On April 16, 2015 at 11:34 am, Archer said:
I agree, reading this tale of woe was far more schadenfreude-liciously amusing than it should be. Anytime an “Only One” gets a little taste of what they give out cannot be a bad thing.
Still, based on the nature of their activities, I think that posting emergency facilities against legally-carried anything should be a criminal offense. May as well post it as a “Bible-free zone” or “tattoo-free zone” and see how patients react.
On April 19, 2015 at 12:36 pm, Ned Weatherby said:
Kudos, Archer. Good exercise on how far out there legal proscriptions on acts that don’t harm anyone can go. What’s unfortunate is I could see it going that way in the near future.

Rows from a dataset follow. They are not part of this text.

(** The cast [(int) x].  A NaN, an infinity or a value whose integer part
    does not fit an [int] is the invalid operation, which the constructor
    of the driver unmasks ([_controlfp] on [_EM_INVALID]): no result. *)
Definition to_int (x : double) : option Z :=
  match trunc x with
  | Some z => if Int32.in_range z then Some z else None
  | None => None
  end.

(** Rounding to the nearest integer, halves away from zero (C's [round]);
    the reading of the word "round" that the threshold rule of the
    specification is compared with. *)
Definition round_nearest (x : double) : option Z :=
  match x with
  | S754_zero _ => Some 0
  | S754_finite s m e =>
      Some (match e with
            | Zneg p => cond_Zopp s ((Zpos m + 2 ^ (Zpos p - 1)) / 2 ^ Zpos p)
            | _ => cond_Zopp s (Zpos m) * 2 ^ e
            end)
  | S754_infinity _ | S754_nan => None
  end.

Definition round_to_int (x : double) : option Z :=
  match round_nearest x with
  | Some z => if Int32.in_range z then Some z else None
  | None => None
  end.

End Double.

Import Double(double).

(** A [double] that is not negative: a zero, a positive number or plus
    infinity. *)
Definition double_nonnegative (x : double) : bool :=
  match x with
  | S754_zero _ => true
  | S754_finite s _ _ => negb s
  | S754_infinity s => negb s
  | S754_nan => false
  end.

(** ** [clamp] *)

Definition clamp (val minval maxval : Z) : Z :=
  if val >? maxval then maxval
  else if val <? minval then minval
  else val.

(** The macro [MIN(a,b) ((a)<(b) ? (a) : (b))]. *)
Definition MIN (a b : Z) : Z := if a <? b then a else b.

(** ** Options *)

(** [VisualOdometryOptions] is a [std::map<std::string, std::string>]. *)
Abbreviation VisualOdometryOptions := (gmap string string).

(** [_toString(v)] prints with ["%f"]: six decimals.  It is only applied to
    the literals below. *)
Definition toString_0_005 : string := "0.005000".
Definition toString_1_5 : string := "1.500000".
Definition toString_0_1 : string := "0.100000".
Definition toString_10_0 : string := "10.000000".
Definition toString_1_0 : string := "1.000000".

Agree about the posting of emergency facilities, and your examples took the B.S. to a logical end. But, for sake of argument, if same facilities could legally post and then deny treatment – as a Bible-free or tattoo-free zones – it would be “Only Ones” called to enforce the proscription, and eject them from the property. Wonder how that would work out? Meanwhile, the forbidden patient (if not already dead) and the LEO who removed him are comparing tattoos.
In the near future, we can likely also expect age restrictions in emergency facilities.
You may be onto something here – another method to belittle the crazed, “Mad Mother” hoplophobes on their rancid CCW and open carry proscription craziness.
On April 29, 2015 at 1:25 pm, JT said:
The first problem with this discussion is that people think they have a RIGHT to medical care. Sorry, but you do not. If you are going to the hospital for medical evaluation and treatment then you will play by the facilities rules. Its that simple. You have every right as a American citizen to seek your healthcare elsewhere. If you are in a true emergency situation (life and death) then we will cut everything off you, inventory it, tag it, bag it and put your personal effects in the safe, if the facility has a “no firearms” policy or no personal effects safe, then your firearm will be turned over to law enforcement and you can deal with them to get it back, end of story. Don’t get me wrong, you have every right to keep and bear arms, and that is none of the healthcare personals business, that is, until you seek our assistance while carrying a firearm. We may serve the public, but we are not public servants. Guess where crazy people and drug addicts seek treatment? Get a clue. If you’d like to pay the massive liability insurance cost so that you can carry your firearm while being treated, then I’m sure the clinic/ER/Hospital would be willing to make an arrangement. How deep is your wallet?